Tout va comme il plait à Dieu

... et le président est son prophète !

Blagues - Alpha Classic

 

Bonne année à tous

 

 

« A Etienne-Noël Damilaville

26 septembre 1766 1

Je n'ai point reçu, mon cher ami, de réponse de M. Deodati . Il faut ou qu'il ne soit point à Paris ou qu'il soit malade, ou qu'il ne sache pas remplir les premiers devoirs de la société . Il me doit le témoignage de la vérité . Ma famille juge que la chose est importante . Je serai peut être forcé de m'adresser à monsieur le lieutenant de police .

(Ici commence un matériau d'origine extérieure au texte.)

(* ===== verification/RegionTreeProps.v ===== *)
(** * RegionTreeProps: the region tree keeps disjoint regions

    The regions of a tree are disjoint ([tree_ok]); [find] and [search] return the
    one region that contains a key, [getOverlaps] exactly the regions that intersect
    another, and [update] replaces these by the new region. *)

From stdpp Require Import base option sets list sorting tactics.
From S2P Require Import Prelude.
From S2P Require Import BTree.
From S2P Require Import BTreeFacts.
From S2P Require Import BTreeShape.
From S2P Require Import BTreeIter.
From S2P Require Import BTreeProps.
From S2P Require Import Metapb.
From S2P Require Import RegionInfo.
From S2P Require Import RegionTree.

(** ** Ranges *)

#[export] Instance Less_order : StrictWeakOrder Less.
Proof.
  split.
  - intros x. apply key_lt_irrefl.
  - intros x y z. apply key_lt_trans.
  - intros x y z. change (key_lt (GetStartKey x) (GetStartKey z) = true ->
      key_lt (GetStartKey x) (GetStartKey y) = true \/ key_lt (GetStartKey y) (GetStartKey z) = true).
    destruct (key_lt (GetStartKey x) (GetStartKey y)) eqn:Hxy; [by left|].
    intros Hxz. right. by eapply key_le_lt_trans.
Qed.
Lemma Less_key x y : Less x y = key_lt (GetStartKey x) (GetStartKey y).
Proof. done. Qed.

(** Nothing of [a] is at or after the start of [b]. *)
Definition before (a b : RegionInfo) : bool :=
  (len (GetEndKey a) >? 0) && (Compare (GetEndKey a) (GetStartKey b) <=? 0).
Definition overlaps (a b : RegionInfo) : bool := negb (before a b) && negb (before b a).
Definition valid (r : RegionInfo) : Prop :=
  GetEndKey r = [] \/ key_lt (GetStartKey r) (GetEndKey r) = true.

Lemma len_gt0 {A} (l : list A) : (len l >? 0) = negb (len l =? 0).
Proof. pose proof (len_nonneg l). destruct (Z.gtb_spec (len l) 0), (Z.eqb_spec (len l) 0); try done; lia. Qed.
Lemma before_spec a b :
  before a b = negb (len (GetEndKey a) =? 0) && negb (key_lt (GetStartKey b) (GetEndKey a)).
Proof. unfold before. by rewrite Compare_le, len_gt0. Qed.
Lemma Contains_spec r k :
  Contains r k = negb (key_lt k (GetStartKey r)) && ((len (GetEndKey r) =? 0) || key_lt k (GetEndKey r)).
Proof. unfold Contains. by rewrite Compare_ge. Qed.

(** A region contains the keys from its start that are not after its end. *)
Lemma Contains_before r k :
  Contains r k = negb (key_lt k (GetStartKey r)) && negb (before r (keyRegion k)).
Proof.
  rewrite Contains_spec, before_spec. change (GetStartKey (keyRegion k)) with k.
  by rewrite negb_andb, !negb_involutive.
Qed.
Lemma before_start a b : before a b = before a (keyRegion (GetStartKey b)).
Proof. done. Qed.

Je vous ai déjà mandé que M. le duc de Choiseul et M. le duc de Praslin souhaitaient M. de Chardon pour rapporteur . J'ignore les sentiments présents de M. de Beaumont sur ce choix ; mais le point principal est l'impression de son mémoire . Je me flatte que M. d'Argental en aura le premier exemplaire .

Il me semble que le temps est favorable pour faire imprimer cet ouvrage, et pour disposer les esprits . L'automne est un temps d'indolence et de désœuvrement pendant lequel on est avide de nouveautés .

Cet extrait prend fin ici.